## Assigned task
Every line of the entries below that includes "through" belongs in the answer, copied as written.

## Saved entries
****************

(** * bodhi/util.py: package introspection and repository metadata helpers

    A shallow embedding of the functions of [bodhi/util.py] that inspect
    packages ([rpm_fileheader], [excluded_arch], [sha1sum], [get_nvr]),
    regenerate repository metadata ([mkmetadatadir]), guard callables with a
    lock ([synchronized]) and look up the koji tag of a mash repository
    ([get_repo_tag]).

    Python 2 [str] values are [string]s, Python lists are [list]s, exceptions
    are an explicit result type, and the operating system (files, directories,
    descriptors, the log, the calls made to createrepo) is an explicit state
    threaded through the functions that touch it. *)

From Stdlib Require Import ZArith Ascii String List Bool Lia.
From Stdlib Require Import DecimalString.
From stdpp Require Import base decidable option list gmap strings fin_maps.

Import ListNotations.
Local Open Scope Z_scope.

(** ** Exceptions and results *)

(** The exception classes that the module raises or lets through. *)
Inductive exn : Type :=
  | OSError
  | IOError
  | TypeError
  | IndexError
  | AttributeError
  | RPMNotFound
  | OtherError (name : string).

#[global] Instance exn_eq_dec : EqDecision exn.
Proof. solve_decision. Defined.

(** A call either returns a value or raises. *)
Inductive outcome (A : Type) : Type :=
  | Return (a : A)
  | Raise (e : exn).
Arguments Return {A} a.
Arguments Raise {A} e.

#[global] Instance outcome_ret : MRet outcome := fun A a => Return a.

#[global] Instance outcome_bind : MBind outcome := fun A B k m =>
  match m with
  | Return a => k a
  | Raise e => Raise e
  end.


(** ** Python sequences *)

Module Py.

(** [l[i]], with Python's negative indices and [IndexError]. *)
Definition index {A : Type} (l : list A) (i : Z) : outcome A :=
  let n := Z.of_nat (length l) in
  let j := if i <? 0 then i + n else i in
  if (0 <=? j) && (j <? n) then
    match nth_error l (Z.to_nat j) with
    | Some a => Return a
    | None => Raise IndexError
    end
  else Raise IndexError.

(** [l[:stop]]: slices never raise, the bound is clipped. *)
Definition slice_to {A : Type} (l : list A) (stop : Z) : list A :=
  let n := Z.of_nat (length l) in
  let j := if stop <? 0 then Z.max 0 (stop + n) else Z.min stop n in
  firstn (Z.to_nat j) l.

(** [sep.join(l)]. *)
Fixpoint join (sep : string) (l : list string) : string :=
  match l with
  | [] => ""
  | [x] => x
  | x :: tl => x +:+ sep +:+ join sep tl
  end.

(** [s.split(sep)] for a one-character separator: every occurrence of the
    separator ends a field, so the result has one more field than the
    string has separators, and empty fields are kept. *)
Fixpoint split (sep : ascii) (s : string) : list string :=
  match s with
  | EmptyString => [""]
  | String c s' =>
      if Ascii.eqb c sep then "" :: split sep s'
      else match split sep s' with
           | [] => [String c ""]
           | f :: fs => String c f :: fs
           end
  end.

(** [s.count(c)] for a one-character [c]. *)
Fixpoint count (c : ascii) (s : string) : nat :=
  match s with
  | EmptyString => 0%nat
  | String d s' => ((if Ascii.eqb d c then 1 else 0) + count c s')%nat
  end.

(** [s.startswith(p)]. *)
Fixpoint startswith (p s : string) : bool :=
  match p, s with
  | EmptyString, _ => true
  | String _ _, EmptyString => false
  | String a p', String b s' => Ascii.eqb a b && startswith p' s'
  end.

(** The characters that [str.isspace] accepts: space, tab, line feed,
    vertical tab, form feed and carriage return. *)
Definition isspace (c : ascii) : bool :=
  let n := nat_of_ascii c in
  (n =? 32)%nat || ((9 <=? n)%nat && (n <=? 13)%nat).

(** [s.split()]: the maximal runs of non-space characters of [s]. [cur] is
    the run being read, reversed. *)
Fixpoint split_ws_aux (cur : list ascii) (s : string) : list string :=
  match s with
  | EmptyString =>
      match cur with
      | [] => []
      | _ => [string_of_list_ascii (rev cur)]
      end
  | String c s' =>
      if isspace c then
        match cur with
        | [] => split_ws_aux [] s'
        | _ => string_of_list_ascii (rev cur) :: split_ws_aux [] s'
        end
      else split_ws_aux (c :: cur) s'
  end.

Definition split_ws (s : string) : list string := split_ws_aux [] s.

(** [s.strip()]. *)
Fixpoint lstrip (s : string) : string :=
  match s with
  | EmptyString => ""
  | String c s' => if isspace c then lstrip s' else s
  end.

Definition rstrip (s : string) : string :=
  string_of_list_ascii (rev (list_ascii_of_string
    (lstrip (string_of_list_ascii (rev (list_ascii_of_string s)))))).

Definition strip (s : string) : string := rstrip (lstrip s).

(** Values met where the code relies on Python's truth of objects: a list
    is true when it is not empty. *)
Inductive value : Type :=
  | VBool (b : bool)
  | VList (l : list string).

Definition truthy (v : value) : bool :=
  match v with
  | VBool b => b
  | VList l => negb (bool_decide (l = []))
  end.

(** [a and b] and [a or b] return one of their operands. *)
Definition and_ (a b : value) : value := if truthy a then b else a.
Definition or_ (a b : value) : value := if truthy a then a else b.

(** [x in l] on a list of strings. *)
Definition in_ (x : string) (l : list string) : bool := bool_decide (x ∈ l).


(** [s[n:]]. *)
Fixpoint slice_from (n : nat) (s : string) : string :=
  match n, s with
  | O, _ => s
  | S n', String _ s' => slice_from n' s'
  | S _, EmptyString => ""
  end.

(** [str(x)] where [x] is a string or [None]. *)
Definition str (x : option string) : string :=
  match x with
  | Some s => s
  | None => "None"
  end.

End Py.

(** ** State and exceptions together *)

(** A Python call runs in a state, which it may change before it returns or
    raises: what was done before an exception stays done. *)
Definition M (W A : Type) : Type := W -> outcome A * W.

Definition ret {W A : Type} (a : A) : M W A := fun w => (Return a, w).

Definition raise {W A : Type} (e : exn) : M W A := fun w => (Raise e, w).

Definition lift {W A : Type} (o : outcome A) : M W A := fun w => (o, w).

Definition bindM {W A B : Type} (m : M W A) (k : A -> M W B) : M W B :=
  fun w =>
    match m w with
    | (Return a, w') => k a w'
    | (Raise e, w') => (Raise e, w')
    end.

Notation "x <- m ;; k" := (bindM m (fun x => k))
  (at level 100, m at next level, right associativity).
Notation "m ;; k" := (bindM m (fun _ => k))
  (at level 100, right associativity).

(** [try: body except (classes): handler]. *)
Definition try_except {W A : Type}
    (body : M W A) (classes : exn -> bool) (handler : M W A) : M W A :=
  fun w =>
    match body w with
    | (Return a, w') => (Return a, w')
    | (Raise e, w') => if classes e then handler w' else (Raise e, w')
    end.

****************

## The answer
    threaded through the functions that touch it. *)
(** The exception classes that the module raises or lets through. *)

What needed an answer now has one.